START Extracted information

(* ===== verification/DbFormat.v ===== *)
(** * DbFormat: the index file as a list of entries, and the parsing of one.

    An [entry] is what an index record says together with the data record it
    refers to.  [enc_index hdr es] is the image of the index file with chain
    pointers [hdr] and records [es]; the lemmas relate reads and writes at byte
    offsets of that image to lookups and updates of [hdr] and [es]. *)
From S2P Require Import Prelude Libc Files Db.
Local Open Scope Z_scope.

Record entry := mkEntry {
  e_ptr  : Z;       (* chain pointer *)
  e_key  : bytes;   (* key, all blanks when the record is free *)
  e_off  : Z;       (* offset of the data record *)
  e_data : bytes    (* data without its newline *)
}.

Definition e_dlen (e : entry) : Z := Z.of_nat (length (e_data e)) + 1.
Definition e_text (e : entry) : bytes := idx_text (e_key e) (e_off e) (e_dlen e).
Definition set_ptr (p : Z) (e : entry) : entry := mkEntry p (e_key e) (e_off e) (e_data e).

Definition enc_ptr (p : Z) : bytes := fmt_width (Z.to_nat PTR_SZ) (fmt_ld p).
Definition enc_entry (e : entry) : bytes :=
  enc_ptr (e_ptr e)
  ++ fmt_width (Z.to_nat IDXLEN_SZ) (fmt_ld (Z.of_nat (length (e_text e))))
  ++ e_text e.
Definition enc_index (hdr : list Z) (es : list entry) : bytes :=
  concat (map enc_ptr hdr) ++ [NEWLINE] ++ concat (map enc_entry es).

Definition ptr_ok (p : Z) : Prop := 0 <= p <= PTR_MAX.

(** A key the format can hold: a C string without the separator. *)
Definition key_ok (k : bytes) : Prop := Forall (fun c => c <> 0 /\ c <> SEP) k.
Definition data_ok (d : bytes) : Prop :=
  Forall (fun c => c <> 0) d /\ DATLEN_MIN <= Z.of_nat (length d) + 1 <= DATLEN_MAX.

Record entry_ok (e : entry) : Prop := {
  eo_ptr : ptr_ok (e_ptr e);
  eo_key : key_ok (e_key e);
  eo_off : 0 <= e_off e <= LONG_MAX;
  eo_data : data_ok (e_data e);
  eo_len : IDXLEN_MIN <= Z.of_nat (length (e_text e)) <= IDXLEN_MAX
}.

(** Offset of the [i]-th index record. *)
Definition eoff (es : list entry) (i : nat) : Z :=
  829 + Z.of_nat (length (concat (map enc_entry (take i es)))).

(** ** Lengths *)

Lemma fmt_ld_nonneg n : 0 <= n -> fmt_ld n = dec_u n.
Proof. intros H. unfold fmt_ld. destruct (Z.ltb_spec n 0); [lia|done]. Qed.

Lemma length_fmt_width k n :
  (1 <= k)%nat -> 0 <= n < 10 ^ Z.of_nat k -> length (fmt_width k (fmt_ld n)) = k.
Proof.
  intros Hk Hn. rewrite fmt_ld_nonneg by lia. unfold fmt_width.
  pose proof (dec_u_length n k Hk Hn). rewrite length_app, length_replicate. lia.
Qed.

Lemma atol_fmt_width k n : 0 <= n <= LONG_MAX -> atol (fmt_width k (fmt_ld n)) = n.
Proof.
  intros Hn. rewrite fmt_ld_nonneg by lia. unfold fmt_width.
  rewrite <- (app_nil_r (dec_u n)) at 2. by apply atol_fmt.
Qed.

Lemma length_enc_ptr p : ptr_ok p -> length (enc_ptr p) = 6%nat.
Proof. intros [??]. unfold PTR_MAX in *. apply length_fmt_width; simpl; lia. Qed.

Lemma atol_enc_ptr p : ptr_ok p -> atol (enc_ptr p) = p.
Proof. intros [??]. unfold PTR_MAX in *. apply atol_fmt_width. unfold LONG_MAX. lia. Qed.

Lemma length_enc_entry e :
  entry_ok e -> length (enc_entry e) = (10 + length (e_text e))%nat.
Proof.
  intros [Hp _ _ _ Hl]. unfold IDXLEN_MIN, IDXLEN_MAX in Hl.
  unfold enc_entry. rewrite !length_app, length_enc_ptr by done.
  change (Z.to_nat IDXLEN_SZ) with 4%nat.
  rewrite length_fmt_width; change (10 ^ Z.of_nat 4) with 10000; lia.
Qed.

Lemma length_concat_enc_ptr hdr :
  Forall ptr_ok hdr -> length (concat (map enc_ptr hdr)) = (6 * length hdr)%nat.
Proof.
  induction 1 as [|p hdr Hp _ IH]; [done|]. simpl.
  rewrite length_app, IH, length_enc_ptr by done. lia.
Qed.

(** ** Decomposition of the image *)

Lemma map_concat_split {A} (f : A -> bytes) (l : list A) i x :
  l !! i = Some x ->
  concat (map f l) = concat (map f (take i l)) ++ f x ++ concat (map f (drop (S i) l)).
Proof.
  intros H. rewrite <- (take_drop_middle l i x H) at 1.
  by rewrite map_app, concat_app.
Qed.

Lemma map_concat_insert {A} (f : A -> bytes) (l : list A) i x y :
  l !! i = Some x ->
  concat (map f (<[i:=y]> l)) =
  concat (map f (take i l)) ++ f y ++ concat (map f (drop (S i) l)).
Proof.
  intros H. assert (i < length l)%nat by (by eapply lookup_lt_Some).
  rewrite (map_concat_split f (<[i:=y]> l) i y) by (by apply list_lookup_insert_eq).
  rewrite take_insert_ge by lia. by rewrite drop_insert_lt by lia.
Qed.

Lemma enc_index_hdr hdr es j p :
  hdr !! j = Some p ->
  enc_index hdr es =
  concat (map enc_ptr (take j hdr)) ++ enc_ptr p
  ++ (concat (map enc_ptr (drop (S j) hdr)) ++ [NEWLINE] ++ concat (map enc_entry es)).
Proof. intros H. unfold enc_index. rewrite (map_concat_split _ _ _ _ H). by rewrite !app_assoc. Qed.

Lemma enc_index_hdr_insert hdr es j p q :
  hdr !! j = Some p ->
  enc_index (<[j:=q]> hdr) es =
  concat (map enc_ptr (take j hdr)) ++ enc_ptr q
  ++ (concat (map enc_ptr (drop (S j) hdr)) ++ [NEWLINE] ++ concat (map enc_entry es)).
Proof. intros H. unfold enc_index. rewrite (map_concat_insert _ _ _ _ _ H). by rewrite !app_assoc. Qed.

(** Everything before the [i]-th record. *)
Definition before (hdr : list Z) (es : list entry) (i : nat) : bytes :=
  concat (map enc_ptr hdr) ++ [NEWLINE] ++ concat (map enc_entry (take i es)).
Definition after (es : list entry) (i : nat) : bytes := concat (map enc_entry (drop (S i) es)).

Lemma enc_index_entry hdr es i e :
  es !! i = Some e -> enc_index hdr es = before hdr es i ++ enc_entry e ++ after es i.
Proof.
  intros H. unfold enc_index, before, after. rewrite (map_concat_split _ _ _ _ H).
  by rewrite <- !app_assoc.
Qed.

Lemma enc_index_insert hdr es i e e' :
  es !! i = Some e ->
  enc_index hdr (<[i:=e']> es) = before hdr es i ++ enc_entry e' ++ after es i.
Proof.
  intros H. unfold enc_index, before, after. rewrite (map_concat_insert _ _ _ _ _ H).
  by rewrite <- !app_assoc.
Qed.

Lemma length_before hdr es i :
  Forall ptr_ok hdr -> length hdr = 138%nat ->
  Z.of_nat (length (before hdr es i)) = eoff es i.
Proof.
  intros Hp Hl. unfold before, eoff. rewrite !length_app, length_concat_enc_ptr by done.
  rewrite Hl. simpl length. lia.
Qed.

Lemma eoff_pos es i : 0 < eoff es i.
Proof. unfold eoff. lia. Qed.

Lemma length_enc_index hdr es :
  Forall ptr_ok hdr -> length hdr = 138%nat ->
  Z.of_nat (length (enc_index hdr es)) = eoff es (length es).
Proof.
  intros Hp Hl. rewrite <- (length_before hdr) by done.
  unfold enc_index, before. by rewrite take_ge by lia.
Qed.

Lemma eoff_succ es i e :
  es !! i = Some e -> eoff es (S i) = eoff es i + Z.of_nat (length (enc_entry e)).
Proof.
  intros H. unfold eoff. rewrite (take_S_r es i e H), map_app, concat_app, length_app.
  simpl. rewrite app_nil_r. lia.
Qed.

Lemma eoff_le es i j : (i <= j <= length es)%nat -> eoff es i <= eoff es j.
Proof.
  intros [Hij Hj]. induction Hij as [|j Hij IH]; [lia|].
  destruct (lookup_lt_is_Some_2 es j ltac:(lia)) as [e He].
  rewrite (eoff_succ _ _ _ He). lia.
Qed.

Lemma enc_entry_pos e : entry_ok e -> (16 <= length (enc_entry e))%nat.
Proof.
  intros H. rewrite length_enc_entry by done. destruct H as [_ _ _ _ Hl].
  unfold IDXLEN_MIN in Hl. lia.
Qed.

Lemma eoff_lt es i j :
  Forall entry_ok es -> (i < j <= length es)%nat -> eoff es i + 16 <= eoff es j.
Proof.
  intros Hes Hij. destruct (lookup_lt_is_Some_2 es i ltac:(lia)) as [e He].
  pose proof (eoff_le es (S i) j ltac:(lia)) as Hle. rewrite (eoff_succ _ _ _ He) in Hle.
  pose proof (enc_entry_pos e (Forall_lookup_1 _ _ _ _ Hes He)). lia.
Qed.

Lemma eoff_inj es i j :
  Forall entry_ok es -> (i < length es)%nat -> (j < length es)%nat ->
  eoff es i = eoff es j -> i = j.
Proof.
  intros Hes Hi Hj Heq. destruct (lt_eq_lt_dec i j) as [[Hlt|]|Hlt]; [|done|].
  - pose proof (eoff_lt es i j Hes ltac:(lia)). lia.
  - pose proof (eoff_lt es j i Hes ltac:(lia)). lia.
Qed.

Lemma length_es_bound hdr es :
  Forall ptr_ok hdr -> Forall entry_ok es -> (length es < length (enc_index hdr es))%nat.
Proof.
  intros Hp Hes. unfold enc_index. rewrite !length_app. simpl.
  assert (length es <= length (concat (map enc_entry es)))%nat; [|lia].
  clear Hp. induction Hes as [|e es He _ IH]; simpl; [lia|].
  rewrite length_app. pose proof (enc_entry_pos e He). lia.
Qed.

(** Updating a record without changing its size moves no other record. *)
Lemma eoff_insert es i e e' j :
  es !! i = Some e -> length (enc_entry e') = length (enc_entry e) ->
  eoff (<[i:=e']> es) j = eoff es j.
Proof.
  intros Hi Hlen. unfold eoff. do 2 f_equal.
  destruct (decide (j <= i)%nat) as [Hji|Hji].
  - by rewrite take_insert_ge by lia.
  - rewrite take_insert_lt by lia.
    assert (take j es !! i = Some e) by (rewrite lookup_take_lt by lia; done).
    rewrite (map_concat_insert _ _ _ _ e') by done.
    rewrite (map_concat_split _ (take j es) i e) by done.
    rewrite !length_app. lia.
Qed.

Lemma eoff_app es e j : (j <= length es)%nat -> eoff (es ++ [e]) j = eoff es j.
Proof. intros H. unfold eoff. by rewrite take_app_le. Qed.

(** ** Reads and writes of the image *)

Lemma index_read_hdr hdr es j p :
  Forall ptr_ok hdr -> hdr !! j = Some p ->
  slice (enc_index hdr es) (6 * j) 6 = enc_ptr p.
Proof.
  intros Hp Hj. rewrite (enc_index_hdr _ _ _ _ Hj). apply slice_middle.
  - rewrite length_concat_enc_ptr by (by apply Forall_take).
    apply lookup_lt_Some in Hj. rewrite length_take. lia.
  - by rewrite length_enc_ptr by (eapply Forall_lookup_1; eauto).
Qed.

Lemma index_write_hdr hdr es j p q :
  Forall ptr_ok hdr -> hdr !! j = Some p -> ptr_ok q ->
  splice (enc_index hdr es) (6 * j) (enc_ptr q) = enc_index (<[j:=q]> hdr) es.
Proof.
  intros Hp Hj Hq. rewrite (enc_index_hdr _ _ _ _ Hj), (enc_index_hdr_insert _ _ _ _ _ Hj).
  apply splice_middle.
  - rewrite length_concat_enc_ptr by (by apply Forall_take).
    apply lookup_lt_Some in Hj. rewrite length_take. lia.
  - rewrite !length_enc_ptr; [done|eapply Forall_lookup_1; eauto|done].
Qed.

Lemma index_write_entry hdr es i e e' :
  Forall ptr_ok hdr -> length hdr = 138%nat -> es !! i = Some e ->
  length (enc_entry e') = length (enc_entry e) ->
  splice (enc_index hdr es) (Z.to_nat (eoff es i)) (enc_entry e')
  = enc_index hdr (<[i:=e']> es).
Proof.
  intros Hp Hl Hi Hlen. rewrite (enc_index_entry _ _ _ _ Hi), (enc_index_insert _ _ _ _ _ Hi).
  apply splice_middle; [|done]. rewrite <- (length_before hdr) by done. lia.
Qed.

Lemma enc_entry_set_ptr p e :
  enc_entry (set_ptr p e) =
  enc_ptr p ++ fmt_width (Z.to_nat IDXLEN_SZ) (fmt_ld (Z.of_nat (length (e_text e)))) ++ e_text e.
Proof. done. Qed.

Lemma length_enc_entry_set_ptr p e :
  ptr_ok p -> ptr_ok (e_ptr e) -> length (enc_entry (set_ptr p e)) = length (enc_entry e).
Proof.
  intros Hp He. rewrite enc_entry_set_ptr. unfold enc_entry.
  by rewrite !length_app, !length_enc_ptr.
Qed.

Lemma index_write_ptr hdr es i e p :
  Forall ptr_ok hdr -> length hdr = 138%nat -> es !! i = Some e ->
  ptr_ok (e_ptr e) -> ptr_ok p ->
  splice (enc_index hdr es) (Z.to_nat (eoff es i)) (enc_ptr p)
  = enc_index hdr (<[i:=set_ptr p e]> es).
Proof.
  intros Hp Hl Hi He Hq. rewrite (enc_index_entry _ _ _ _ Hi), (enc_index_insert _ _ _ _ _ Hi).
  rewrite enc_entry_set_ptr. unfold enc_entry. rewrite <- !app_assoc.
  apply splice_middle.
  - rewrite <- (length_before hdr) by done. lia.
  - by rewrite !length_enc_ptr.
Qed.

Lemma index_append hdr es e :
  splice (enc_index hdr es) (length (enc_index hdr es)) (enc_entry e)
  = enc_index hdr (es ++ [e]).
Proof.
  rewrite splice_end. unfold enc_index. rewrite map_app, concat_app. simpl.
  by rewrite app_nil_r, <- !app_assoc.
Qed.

END Extracted information

**Task to complete**
Filter the entries down to the lines containing "DbFormat". Copy each of those lines.

**Written response**
(* ===== verification/DbFormat.v ===== *)
(** * DbFormat: the index file as a list of entries, and the parsing of one.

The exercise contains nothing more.